**** Data to use ****

Lemma Push_start o t w seg ev w' out o' :
  sim o t w seg -> ThreadID ev = t -> windowOf ev = Some w' -> Push o ev = (out, o') ->
  kept w seg ++ out = settle w seg ++ [ev] /\ sim o' t (Some w') [].
Proof.
  intros [_ Hheld] Ht Hw. unfold Push, release. rewrite Hw, Ht. intros [= <- <-].
  split; [by rewrite Hheld, app_assoc|]. split; cbn; [by rewrite lookup_insert_eq|].
  unfold held_of. cbn. by rewrite lookup_delete_eq.
Qed.

(** A push moves nothing of another thread. *)
Lemma Push_other o t w seg ev out o' :
  held_ok o -> sim o t w seg -> ThreadID ev <> t -> Push o ev = (out, o') ->
  filter (of_thread t) out = [] /\ sim o' t w seg.
Proof.
  intros Hok Hsim Ht. unfold Push, release.
  assert (Hev : filter (of_thread t) [ev] = []) by (by rewrite filter_cons_False).
  destruct (windowOf ev) as [w'|].
  - intros [= <- <-]. split.
    + rewrite filter_app, Hev, app_nil_r. unfold held_of. apply filter_none.
      destruct (o_held o !! ThreadID ev) as [l|] eqn:El; cbn; [|constructor].
      destruct (Hok _ _ El) as [Hl _]. eapply Forall_impl; [exact Hl|]. unfold of_thread. congruence.
    + destruct Hsim as [Ho Hh]. unfold sim, held_of. cbn.
      rewrite lookup_insert_ne, lookup_delete_ne by done. done.
  - destruct Hsim as [Ho Hh].
    repeat case_match; intros [= <- <-]; (split; [done|]); unfold sim, held_of; cbn;
      rewrite ?lookup_insert_ne, ?lookup_delete_ne by done; done.
Qed.
Lemma AppendInTx_running_time_witness :
  exists out db' r, AppendInTx (sample_readings (15 * second)) sample_db "s" [sample_event EventSessionStatusIdle] no_options = Ok (out, db') /\
    l_sessions db' !! "s" = Some r /\ s_active r = 5 * second + 3 /\ s_since r = None /\
    StronglySorted Z.le (omap e_processed out).
Proof.
  eexists _, _, _. split; [vm_compute; reflexivity|]. split_and!; [vm_compute; reflexivity..|].
  refine (proj1 (AppendInTx_running_time (sample_readings (15 * second)) sample_db _ "s" sample_sess
    [sample_event EventSessionStatusIdle] no_options _ eq_refl eq_refl _ _ _)).
  - repeat constructor. vm_compute. discriminate.
  - vm_compute. reflexivity.
  - vm_compute. reflexivity.
Defined.

(** The primary's message is consumed; the child's stays. *)
Lemma AppendInTx_consume_witness :
  exists out db', AppendInTx (sample_readings (20 * second)) sample_db "s" [sample_event EventSpanModelRequestStart] consuming = Ok (out, db') /\
    map e_processed (l_events db') = [Some (20 * second - microsecond); None; Some (20 * second)] /\
    exists first rest, out = first :: rest /\ e_type first = EventSpanModelRequestStart /\ e_processed first = Some (20 * second).
Proof.
  eexists _, _. split; [vm_compute; reflexivity|]. split; [vm_compute; reflexivity|].
  refine (proj1 (AppendInTx_consume (sample_readings (20 * second)) sample_db _ "s" [sample_event EventSpanModelRequestStart]
    consuming _ sample_log_ok eq_refl _ eq_refl _)).
  - vm_compute. discriminate.
  - vm_compute. reflexivity.
Defined.

Definition sample_query : ListQuery := MkQuery [] None None None None None None true 1 ScopeAll EmptyString false [].

Lemma List_page_witness :
  map e_id (List_ sample_db "s" sample_query) = ["sevt_2"] /\
  map e_id (List_ sample_db "s" (with_page sample_query None 0)) = ["sevt_2"; "sevt_1"] /\
  length (List_ sample_db "s" sample_query)
    = Nat.min 1 (length (List_ sample_db "s" (with_page sample_query None 0))).
Proof.
  split; [vm_compute; reflexivity|]. split; [vm_compute; reflexivity|].
  apply (List_page sample_db "s" sample_query sample_log_ok). discriminate.
Defined.
Lemma orderedToolHead_iff db sid tu : e_session tu = sid ->
  orderedToolHead db sid [] tu = true <->
  forall r, r ∈ l_events db -> unsettledToolUse db sid toolUseTypes [] r = true -> e_thread r = e_thread tu -> e_seq tu <= e_seq r.
Proof.
  intros Hsid. unfold orderedToolHead. rewrite Hsid, negb_true_iff.
  rewrite (existsb_same _ (fun r => unsettledToolUse db sid toolUseTypes [] r && String.eqb (e_thread r) (e_thread tu) &&
    (e_seq r <? e_seq tu))).
  - rewrite <- not_true_iff_false, existsb_exists. split.
    + intros H r Hr Hun Ht. destruct (Z.le_gt_cases (e_seq tu) (e_seq r)) as [|Hlt]; [done|]. exfalso. apply H.
      exists r. split; [by apply list_elem_of_In|]. by rewrite Hun, Ht, String.eqb_refl, (proj2 (Z.ltb_lt _ _) Hlt).
    + intros H (r & Hr%list_elem_of_In & Hc). bool_prop. apply String.eqb_eq in H2. specialize (H r Hr H0 H2). lia.
  - intros r. unfold unsettledToolUse, toolUseScope. destruct (String.eqb_spec (e_session r) sid) as [->|]; [|done]. cbn [andb].
    destruct (mem_string (e_type r) toolUseTypes), (mem_string (e_id r) []), (processedAnswerBy db sid r),
      (String.eqb (e_thread r) (e_thread tu)), (e_seq r <? e_seq tu); done.
Qed.

(** A receipt is what processing comes after. *)
Lemma unanswered_unsettled db sid types extra tu :
  unansweredToolUse db sid types extra tu = true -> unsettledToolUse db sid types extra tu = true.
Proof.
  unfold unansweredToolUse, unsettledToolUse. intros [-> H]%andb_true_iff. cbn [andb]. apply negb_true_iff in H.
  apply negb_true_iff. unfold answeredBy, processedAnswerBy in *. rewrite <- not_true_iff_false, existsb_exists in *.
  intros (r & Hr & Ha). apply H. exists r. by apply andb_true_iff in Ha as [? _].
Qed.
(** ** What the settlement's walk processes *)

(** The answers of the ready prefix, and the number of denials among them: a call with its
    result gives up its confirmation too; a confirmation alone is processed, and the walk
    goes past it only if it refuses the call. *)
Fixpoint processed_of (calls : list orderedCall) : list string :=
  match calls with
  | [] => []
  | c :: rest =>
      if negb (is_empty (oc_resultID c))
      then (if is_empty (oc_confirmationID c) then [] else [oc_confirmationID c]) ++ oc_resultID c :: processed_of rest
      else if asks c && negb (is_empty (oc_confirmationID c))
      then oc_confirmationID c :: (if denies (oc_confirmation c) then processed_of rest else [])
      else []
  end.

Fixpoint denied_of (calls : list orderedCall) : nat :=
  match calls with
  | [] => O
  | c :: rest =>
      if negb (is_empty (oc_resultID c)) then denied_of rest
      else if asks c && negb (is_empty (oc_confirmationID c)) && denies (oc_confirmation c) then S (denied_of rest)
      else O
  end.

Definition stamp_ids (rd : readings) (sid : string) (ids : list string) (e : erow) : erow :=
  if bool_decide (e_processed e = None) && (String.eqb (e_session e) sid && mem_string (e_id e) ids)
  then set_processed e (r_stamp rd e) else e.
Definition says_verdict (budgets : gmap string Z) (ev : Event) : result replay_error (option contribution) :=
  try id <- or_error ev (body_field dec_string EmptyString (Body ev) "outcome_id");
  try iteration <- or_error ev (body_field dec_int 0 (Body ev) "iteration");
  try res <- or_error ev (body_field dec_string EmptyString (Body ev) "result");
  try explanation <- or_error ev (body_field dec_string EmptyString (Body ev) "explanation");
  let '(text, stop) := verdict_text res explanation
    match budgets !! id with Some budget => lastOutcomeCycle iteration budget | None => false end in
  Ok (if String.eqb text EmptyString then None
      else Some (MkContribution "user" [] (plain [RJson (text_json (text +:+ stop))]) []
                   (if String.eqb stop EmptyString then None else Some text) false)).

Definition says_received (ev : Event) : result replay_error contribution :=
  try from_thread <- or_error ev (body_field dec_string EmptyString (Body ev) "from_session_thread_id");
  try from_name <- or_error ev (body_field dec_string EmptyString (Body ev) "from_agent_name");
  let from := if String.eqb from_thread (PrimaryThreadID sessionID) then "your coordinator" else from_name in
  Ok (user_says [RJson (text_json ("[message from " +:+ from +:+ "]" +:+ new_line +:+ new_line +:+ ContentText raw_text (Body ev)))]).

Definition says_content (ev : Event) : result replay_error (list rblock) :=
  try content <- or_error ev (body_field dec_raw None (Body ev) "content");
  or_error ev (contentBlocks content).

Definition texts_of (ev : Event) : result replay_error (list string) :=
  try content <- or_error ev (body_field dec_raw None (Body ev) "content");
  or_error ev (system_texts content).

Definition says_result (ev : Event) : result replay_error contribution :=
  try answer <- or_error ev (toolResultBlock ev);
  Ok (MkContribution "user" [answer]
        (plain match nested !! ID ev with Some text => [RJson (text_json text)] | None => [] end) [] None false).

Definition says (budgets : gmap string Z) (ev : Event) : result replay_error (option contribution) :=
  let t := Type_ ev in
  if String.eqb t EventUserMessage then try bs <- says_content ev; Ok (Some (client_says bs))
  else if String.eqb t EventUserDefineOutcome then try c <- says_outcome ev; Ok (Some c)
  else if String.eqb t EventSpanOutcomeEvalEnd then says_verdict budgets ev
  else if String.eqb t EventAgentThreadMessageReceived then try c <- says_received ev; Ok (Some c)
  else if String.eqb t EventSystemMessage then try ts <- texts_of ev; Ok None
  else if String.eqb t EventAgentThinking then
    Ok (option_map thought (kept_blocks !! ID ev))
  else if String.eqb t EventAgentMessage then try bs <- says_content ev; Ok (Some (agent_says bs []))
  else if is_tool_use_type t then try b <- or_error ev (toolUseBlock ev); Ok (Some (agent_says [b] [ID ev]))
  else if is_result_type t then try c <- says_result ev; Ok (Some c)
  else Ok None.

Fixpoint contributions (budgets : gmap string Z) (rows : list Event) : result replay_error (list contribution) :=
  match rows with
  | [] => Ok []
  | ev :: rows' =>
      try oc <- says budgets ev;
      try cs <- contributions (learn ev budgets) rows';
      Ok (option_list oc ++ cs)
  end.
End contributions.

(** The texts a log adds to the system prompt. *)
Definition system_texts_of (rows : list Event) : list string :=
  concat (map (fun ev => if String.eqb (Type_ ev) EventSystemMessage
                         then match texts_of ev with Ok ts => ts | Err _ => [] end else []) rows).

Definition join_system (sys text : string) : string :=
  if String.eqb sys EmptyString then text else sys +:+ new_line +:+ new_line +:+ text.

(** ** The conversation *)

(** Maximal runs of one role. *)
Definition add_run (c : contribution) (gs : list (list contribution)) : list (list contribution) :=
  match gs with
  | (c' :: g) :: gs' => if String.eqb (cb_role c) (cb_role c') then (c :: c' :: g) :: gs' else [c] :: gs
  | _ => [c] :: gs
  end.

Definition group_runs (cs : list contribution) : list (list contribution) := foldr add_run [] cs.

Definition run_role (g : list contribution) : string := match g with c :: _ => cb_role c | [] => EmptyString end.

(** A prompt that client input follows in its run loses its stop instruction. *)
Fixpoint settled (g : list contribution) : list (rblock * option thinking_block) :=
  match g with
  | [] => []
  | c :: g' =>
      match cb_verdict c with
      | Some v => if existsb cb_client g' then plain [RJson (text_json v)] else cb_items c
      | None => cb_items c
      end ++ settled g'
  end.
(* ===== verification/Grading.v ===== *)
(** * Grading: how a turn and a grading cycle settle (internal/brain/grader.go,
    internal/executor/harvest.go, internal/brain/delegate.go).

    The tables a settlement moves are the log, the threads, the outcome entries and the
    work queue; each handler is one transaction under the session's row lock, so it either
    returns the tables it commits or leaves them as they were.  The column
    [outcome_evaluations] is [tb_evals], decoded; the log model's [s_outcomes] is left as
    it was.  Ids the code mints and the clock are arguments. *)
From Stdlib Require Import Lia Ascii.
From stdpp Require Import pretty.
From S2P Require Import Prelude GoStrings Ids Queue Status Json Domain Consumption Log ToolQuery Outcomes Replay Threadmsg.

(** ** The verdict *)

Definition newline_byte : ascii := Ascii.ascii_of_nat 10.

(** The last line that opens on the marker, and what follows the marker on it. *)
Fixpoint verdict_line (lines : list string) : option (nat * string) :=
  match lines with
  | [] => None
  | l :: rest =>
      match verdict_line rest with
      | Some (i, v) => Some (S i, v)
      | None => match CutPrefix (TrimSpace l) "VERDICT:" with Some v => Some (O, v) | None => None end
      end
  end.

Definition parseVerdict (text : string) : string * string :=
  let lines := Split (TrimSpace text) newline_byte in
  match verdict_line lines with
  | None => (verdictNeedsRevision, TrimSpace text)
  | Some (i, v) =>
      let explanation := TrimSpace (Join (take i lines ++ drop (S i) lines) new_line) in
      let v := TrimSpace v in
      if mem_string v [OutcomeResultSatisfied; verdictNeedsRevision; OutcomeResultFailed] then (v, explanation)
      else (verdictNeedsRevision, TrimSpace text)
  end.

Definition graderExplanationBudget : Z := 20000.

(** [for cut > 0 && !utf8.RuneStart(explanation[cut])] *)
Fixpoint rune_cut (s : string) (cut : nat) : nat :=
  match cut with
  | O => O
  | S c => match String.get cut s with
           | Some b => if is_cont b then rune_cut s c else cut
           | None => cut
           end
  end.

Definition clip_explanation (explanation : string) : string :=
  if graderExplanationBudget <? slen explanation
  then take_bytes (rune_cut explanation (Z.to_nat graderExplanationBudget)) explanation +:+ new_line +:+ "[truncated]"
  else explanation.

(** What a cycle's verdict settles as: a [needs_revision] on the budget's last cycle is
    [max_iterations_reached]. *)
Definition cycle_result (verdict : string) (lastCycle : bool) : string :=
  if String.eqb verdict verdictNeedsRevision && lastCycle then OutcomeResultMaxIterationsReached else verdict.

(** A cycle of outcome [a]: what its verdict settles as, and whether it was the budget's
    last.  Without a definition on the log there is no budget, and it fails. *)
Definition cycle_outcome (d : option DefineOutcome) (a : OutcomeEvaluation) (verdict : string) : string * bool :=
  match d with
  | None => (OutcomeResultFailed, false)
  | Some d =>
      let lastCycle := lastOutcomeCycle (oe_Iteration a) (do_MaxIterations d) in
      (cycle_result verdict lastCycle, lastCycle)
  end.

(** ** The tables *)

Record tables := MkTables {
  tb_log : ldb;
  tb_threads : sdb;
  tb_parent : gmap string string;               (* parent_thread_id *)
  tb_evals : gmap string (list OutcomeEvaluation);
  tb_queue : qdb;
}.

Definition with_evals (tb : tables) (sid : string) (f : list OutcomeEvaluation -> list OutcomeEvaluation) : tables :=
  MkTables (tb_log tb) (tb_threads tb) (tb_parent tb) (alter f sid (tb_evals tb)) (tb_queue tb).

Definition with_queue (tb : tables) (q : qdb) : tables :=
  MkTables (tb_log tb) (tb_threads tb) (tb_parent tb) (tb_evals tb) q.

Definition with_threads (tb : tables) (s : sdb) : tables :=
  MkTables (tb_log tb) s (tb_parent tb) (tb_evals tb) (tb_queue tb).

Inductive settle_error :=
| SettleNoSession | SettleQueue (e : queue_error) | SettleStatus (e : status_error) | SettleWake (e : wake_error)
| SettleAppend (e : append_error).

Definition lift_queue {A} (r : result queue_error A) : result settle_error A :=
  match r with Ok x => Ok x | Err e => Err (SettleQueue e) end.

(** One thread's move inside a settlement: its events as the log takes them. *)
Definition transition (tb : tables) (sid : string) (t : ThreadTransition)
  : result settle_error (list NewEvent * option SessionStatus * tables) :=
  match TransitionThread (tb_threads tb) sid t with
  | Ok (evs, moved, s) => Ok (map status_event evs, moved, with_threads tb s)
  | Err e => Err (SettleStatus e)
  end.

Definition deliver_ended (tb : tables) (sid child : string) (notice : NewEvent) : result settle_error (Delivery * tables) :=
  match DeliverThreadEnded (tb_parent tb) (tb_threads tb) (tb_log tb) sid child notice with
  | Ok (d, s) => Ok (d, with_threads tb s)
  | Err e => Err (SettleWake e)
  end.

Definition with_status (o : AppendOptions) (moved : option SessionStatus) : AppendOptions :=
  MkOptions (o_thread o) (status_text <$> moved) (o_usage o) (o_mark o) (o_consume o) (o_mutate o) (o_thinking o) (o_then o).

Definition append (rd : readings) (tb : tables) (sid : string) (batch : list NewEvent) (o : AppendOptions) : result settle_error tables :=
  match AppendInTx rd (tb_log tb) sid batch o with
  | Ok (_, db) => Ok (MkTables db (tb_threads tb) (tb_parent tb) (tb_evals tb) (tb_queue tb))
  | Err e => Err (SettleAppend e)
  end.

Definition requeue_item (now : Z) (tb : tables) (it : Item) : result settle_error tables :=
  try q <- lift_queue (Requeue now (tb_queue tb) it); Ok (with_queue tb q).

Definition complete_item (now : Z) (tb : tables) (it : Item) : result settle_error tables :=
  try q <- lift_queue (Complete now (tb_queue tb) it); Ok (with_queue tb q).

Definition enqueue_turn (now : Z) (tb : tables) (wid env sid : string) : result settle_error tables :=
  try '(_, q) <- lift_queue (EnqueueThread now (tb_queue tb) wid env sid EmptyString ModelTurn None); Ok (with_queue tb q).

Definition enqueue_harvest (now : Z) (tb : tables) (wid env sid : string) (grading : bool) (trace : option string)
  : result settle_error tables :=
  try '(_, q) <- lift_queue (EnqueueOutputsHarvest now (tb_queue tb) wid env sid grading trace); Ok (with_queue tb q).

(** ** What chains a turn *)

Definition pendingInputTypes : list EventType :=
  [EventUserToolResult; EventUserCustomToolRes] ++ filter (fun t => Inbound t = true) ConsumedInputs.

Definition is_posted_result (t : EventType) : bool := mem_string t [EventUserToolResult; EventUserCustomToolRes].

(** [max(start.seq)] over the thread's request starts, 0 without one. *)
Definition last_start (db : ldb) (sid tid : string) : Z :=
  foldl (fun m e => if String.eqb (e_session e) sid && String.eqb (e_thread e) tid && String.eqb (e_type e) EventSpanModelRequestStart
                    then Z.max m (e_seq e) else m) 0 (l_events db).

Definition pendingInput (db : ldb) (sid tid : string) : bool :=
  existsb (fun e =>
    String.eqb (e_session e) sid && mem_string (e_type e) pendingInputTypes &&
    (bool_decide (e_processed e = None) || (is_posted_result (e_type e) && (last_start db sid tid <? e_seq e))) &&
    String.eqb (e_thread e) tid) (l_events db).

Definition chainInput (db : ldb) (sid tid : string) (watermark : Z) : bool :=
  existsb (fun e =>
    String.eqb (e_session e) sid && (watermark <? e_seq e) && String.eqb (e_thread e) tid &&
    ((mem_string (e_type e) pendingInputTypes && (bool_decide (e_processed e = None) || is_posted_result (e_type e))) ||
     String.eqb (e_type e) EventAgentThreadMessageReceived)) (l_events db).

(** [payload->'content' = payload->'content']; an absent one equals nothing. *)
Definition same_content (a b : json) : bool :=
  match a, b with
  | JObject x, JObject y => match obj_get x "content", obj_get y "content" with Some u, Some v => json_eqb u v | _, _ => false end
  | _, _ => false
  end.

****

▶ _Exercise prompt_: Copy each line above that contains the string "SettleStatus".

▶ _Solution for this task_:
| SettleNoSession | SettleQueue (e : queue_error) | SettleStatus (e : status_error) | SettleWake (e : wake_error)
  | Err e => Err (SettleStatus e)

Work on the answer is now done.